A low treatment rate does, however, identify a common and unique barrier for patients and providers. Unlike the other stages, treatment approval has little to do with the quality of care provided. Costs are high, and though newer DAA regimens are being covered by many insurance providers, there are coverage limitations aligned with disease severity, making it difficult for providers to treat all patients. However, it has been noted that treatment delays may reduce the benefit of achieving SVR.

We also observed a drop-off in completed HCC screening orders (72%). Though not terribly low and not a necessary procedure for treatment approval, it is still an area for improvement, as HCC screening is necessary for health maintenance, especially in patients with advanced fibrosis. However, HCC screening typically requires an additional visit and, therefore, an additional trip requiring some form of transportation. This can pose a financial burden for some patients who lack the necessary means to make multiple trips requiring transportation. Perhaps the simple solution would be to coordinate these screenings with other standard of care appointments to reduce the need for multiple visits.

Hospital-based testing and linkage programs can be successful and are a necessary component in the fight to eradicate HCV. However, not all adults use these facilities; though all adults in the BC should be screened for HCV. Provider- and system-level initiatives are needed, now perhaps more than ever, to expand the reach of testing, education and linkage to care initiatives into emergency rooms, nonmedical settings and other community-based facilities.
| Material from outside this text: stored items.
(* ===== verification/GroupCommitSystem.v ===== *)
(** * Writers sharing one group commit

    The interleavings of [GroupCommit]'s operations: any number of writers queue, run a job,
    finish or fail it, wait for a COMMIT, or go away at any point, while readers take the lock in
    between.  A lock-protected body is one step, taken at the moment it reads the number of
    pending writers; what the atomics and the [Notify] do outside the lock are steps of their
    own, so a wake-up sent between a waiter's registration and its check is kept as in the
    code. *)

From S2P Require Import Prelude StoreError GroupCommit GroupCommitLaws.

(** Where a writer's future is.  The booleans say whether its registered [Notified] was
    signalled. *)
Inductive phase : Type :=
| Queued                          (* its slot is counted, it waits for the lock *)
| Running                         (* its job is open, it holds the lock *)
| LoopHead                        (* left waiting; about to register on [drained] *)
| Registered (woken : bool)       (* registered, about to read the pending count *)
| Checked (woken : bool)          (* read zero pending writers, waits for the lock *)
| Sleeping (woken : bool)         (* in the [select!] *)
| Finished (r : StoreResult unit)
| Over.                           (* [fail] returned, or the future was dropped *)

#[global] Instance phase_eq_dec : EqDecision phase.
Proof. solve_decision. Defined.

(** The future waits for a COMMIT somebody runs. *)
Definition waiting (p : phase) : bool :=
  match p with
  | LoopHead | Registered _ | Checked _ | Sleeping _ => true
  | _ => false
  end.

(** The phases a [PendingSlot] lives through. *)
Definition pending_phase (p : phase) : bool :=
  match p with Queued | Running => true | _ => false end.

(** [Notify::notify_waiters]: every registered waiter is signalled. *)
Definition wake (p : phase) : phase :=
  match p with
  | Registered _ => Registered true
  | Checked _ => Checked true
  | Sleeping _ => Sleeping true
  | p => p
  end.

Record Sys (C : Type) : Type := MkSys {
  shared : Shared C;
  phases : gmap nat phase;
  lock : option nat;
  slots : gset nat;
}.

Arguments MkSys {C} _ _ _ _.
Arguments shared {C} _.
Arguments phases {C} _.
Arguments lock {C} _.
Arguments slots {C} _.

Section system.
Context {C : Type} `{BatchConn C} (to_string : StoreError -> string) (cap : Z).
Implicit Types (σ : Sys C) (w : nat) (W T : gset nat).

Definition pending_writers σ : nat := size (slots σ).

(** [PendingSlot::drop]: give the place back, and signal [drained] when it was the last. *)
Definition leave (w : nat) (sl : gset nat) (ph : gmap nat phase) : gset nat * gmap nat phase :=
  let sl' := sl ∖ {[w]} in
  (sl', if decide (w ∈ sl /\ sl' = ∅) then wake <$> ph else ph).

(** The state after [w] released its slot and the lock and moved to phase [p]. *)
Definition depart w (p : phase) (s : Shared C) σ : Sys C :=
  let '(sl, ph) := leave w (slots σ) (phases σ) in
  MkSys s (<[w := p]> ph) (if decide (lock σ = Some w) then None else lock σ) sl.

(** [Queue::enter]. *)
Definition enter w σ : Sys C :=
  MkSys (shared σ) (<[w := Queued]> (phases σ)) (lock σ) ({[w]} ∪ slots σ).

(** [w] moves to phase [p]; nothing else changes but the shared state. *)
Definition move w (p : phase) (s : Shared C) σ : Sys C :=
  MkSys s (<[w := p]> (phases σ)) (lock σ) (slots σ).

(** [begin_job] from the moment the lock is granted to [w]. *)
Definition do_begin w σ : Sys C :=
  match begin_job_locked (shared σ) with
  | (Some (Ok _), s) => MkSys s (<[w := Running]> (phases σ)) (Some w) (slots σ)
  | (Some (Err e), s) => depart w (Finished (Err e)) s σ
  | (None, s) => depart w Over s σ
  end.

(** [finish], by the writer that holds the lock. *)
Definition do_finish w σ : Sys C :=
  match finish_locked to_string cap (pending_writers σ) w (shared σ) with
  | (Some (Answered r), s) => depart w (Finished r) s σ
  | (Some MustWait, s) => depart w LoopHead s σ
  | (None, s) => depart w Over s σ
  end.

Definition do_fail w σ : Sys C :=
  let '(_, s) := fail_locked to_string (pending_writers σ) (shared σ) in depart w Over s σ.

(** [commit_if_drained] from the moment its own lock is granted. *)
Definition do_commit w (woken : bool) σ : Sys C :=
  match commit_if_drained_locked to_string (pending_writers σ) w (shared σ) with
  | (Some (Some r), s) => move w (Finished r) s σ
  | (Some None, s) => move w (Sleeping woken) s σ
  | (None, s) => move w Over s σ
  end.

(** A step of the future of [w], other than being dropped. *)
Inductive wstep w : Sys C -> Sys C -> Prop :=
| w_enter σ : phases σ !! w = None -> wstep w σ (enter w σ)
| w_begin σ : phases σ !! w = Some Queued -> lock σ = None -> wstep w σ (do_begin w σ)
| w_use σ c : phases σ !! w = Some Running -> lock σ = Some w ->
    (* the job's own statements, on the guarded connection *)
    let s := shared σ in let b := state s in
    wstep w σ (move w Running
      (MkShared (MkBatchState c (open b) (job_open b) (in_flight b))
         (commits s) (jobs_total s) (answers s) (log s) (released s)) σ)
| w_finish σ : phases σ !! w = Some Running -> lock σ = Some w -> wstep w σ (do_finish w σ)
| w_fail σ : phases σ !! w = Some Running -> lock σ = Some w -> wstep w σ (do_fail w σ)
| w_register σ : phases σ !! w = Some LoopHead ->
    wstep w σ (move w (Registered false) (shared σ) σ)
| w_check σ b : phases σ !! w = Some (Registered b) ->
    wstep w σ (move w (if (pending_writers σ =? 0)%nat then Checked b else Sleeping b) (shared σ) σ)
| w_commit σ b : phases σ !! w = Some (Checked b) -> lock σ = None -> wstep w σ (do_commit w b σ)
| w_answer σ b a : phases σ !! w = Some (Sleeping b) -> answers (shared σ) !! w = Some a ->
    wstep w σ (move w (Finished (batch_answer (Some a))) (shared σ) σ)
| w_drained σ : phases σ !! w = Some (Sleeping true) ->
    wstep w σ (move w LoopHead (shared σ) σ).

Inductive step : Sys C -> Sys C -> Prop :=
| step_writer w σ σ' : wstep w σ σ' -> step σ σ'
| step_drop w p σ :
    (* the caller goes away; a job it had open is left to the next user of the lock *)
    phases σ !! w = Some p -> pending_phase p || waiting p = true ->
    step σ (depart w Over (shared σ) σ)
| step_read σ : lock σ = None ->
    step σ (MkSys (snd (lock_locked to_string (pending_writers σ) (shared σ)))
              (phases σ) (lock σ) (slots σ))
| step_guarded σ c : lock σ = None ->
    (* what a reader runs on the connection while it holds its guard *)
    let s := shared σ in let b := state s in
    step σ (MkSys (MkShared (MkBatchState c (open b) (job_open b) (in_flight b))
         (commits s) (jobs_total s) (answers s) (log s) (released s))
              (phases σ) (lock σ) (slots σ))
| step_autocommit σ : lock σ = None ->
    step σ (MkSys (snd (lock_autocommit_locked to_string (shared σ)))
              (phases σ) (lock σ) (slots σ)).

Definition initial (c : C) : Sys C := MkSys (new_shared c) ∅ None ∅.

Inductive reachable (c : C) : Sys C -> Prop :=
| reach_initial : reachable c (initial c)
| reach_step σ σ' : reachable c σ -> step σ σ' -> reachable c σ'.

(** ** The invariant of the system *)

Record Inv (W T : gset nat) σ : Prop := {
  inv_shared : J cap W T (shared σ);
  inv_locked : is_Some (lock σ) -> Ready cap W T (shared σ);
  inv_fresh : forall w, phases σ !! w = None \/ (exists p, phases σ !! w = Some p /\ pending_phase p = true) ->
    w ∉ W /\ w ∉ T;
  inv_waiting : forall w p, phases σ !! w = Some p -> waiting p = true -> w ∈ W;
  inv_told : forall w, phases σ !! w = Some (Finished (Ok tt)) -> w ∈ T;
  inv_slots : forall w, w ∈ slots σ <-> exists p, phases σ !! w = Some p /\ pending_phase p = true;
  inv_lock : forall w, lock σ = Some w <-> phases σ !! w = Some Running;
  inv_awake : forall w, phases σ !! w = Some (Sleeping false) -> slots σ ≠ ∅;
}.

Lemma leave_awake w sl ph x :
  (leave w sl ph).2 !! x = Some (Sleeping false) -> ph !! x = Some (Sleeping false) /\
  (sl ≠ ∅ -> (leave w sl ph).1 ≠ ∅).
Proof using Type.
  unfold leave. simpl. case_decide as Hd.
  - rewrite lookup_fmap. destruct (ph !! x) as [[]|]; discriminate.
  - intros Hx. split; [done|]. intros Hne He. apply Hd. split; [|done]. set_solver.
Qed.

Lemma leave_lookup w sl ph x p :
  (leave w sl ph).2 !! x = Some p ->
  exists q, ph !! x = Some q /\ pending_phase q = pending_phase p /\ waiting q = waiting p /\
    (q = p \/ waiting q = true).
Proof using Type.
  unfold leave. simpl. case_decide as Hd.
  - rewrite lookup_fmap. destruct (ph !! x) as [q|]; [|discriminate]. intros [= <-].
    exists q. destruct q; simpl; auto.
  - intros Hx. exists p. auto.
Qed.

Lemma leave_lookup_None w sl ph x : (leave w sl ph).2 !! x = None <-> ph !! x = None.
Proof using Type.
  unfold leave. simpl. case_decide; [|done]. rewrite lookup_fmap.
  destruct (ph !! x); simpl; naive_solver.
Qed.

Lemma leave_pending w sl ph x :
  (exists p, (leave w sl ph).2 !! x = Some p /\ pending_phase p = true) <->
  (exists p, ph !! x = Some p /\ pending_phase p = true).
Proof using Type.
  split.
  - intros (p & Hp & Hpp). destruct (leave_lookup _ _ _ _ _ Hp) as (q & ? & ? & _).
    exists q. split; congruence.
  - intros (p & Hp & Hpp). unfold leave. simpl. case_decide; [|eauto].
    exists (wake p). rewrite lookup_fmap, Hp. by destruct p.
Qed.

Lemma leave_running w sl ph x :
  (leave w sl ph).2 !! x = Some Running <-> ph !! x = Some Running.
Proof using Type.
  unfold leave. simpl. case_decide; [|done]. rewrite lookup_fmap.
  destruct (ph !! x) as [[]|]; simpl; naive_solver.
Qed.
Eradicating HCV has been deemed a global “moral imperative” and is becoming a global health reality due to the recent emergence of curative and arguably cost-effective DAAs. We cannot get too excited, though, because we have placed the cart before the horse. We now need to place as much money, time, and effort that went into developing a cure into identifying those who need it and getting them into necessary care.

Disclosures: Fishbein reports various financial relationships with AbbVie, Boehringer Ingelheim and Gilead. Geboy reports no relevant financial relationships.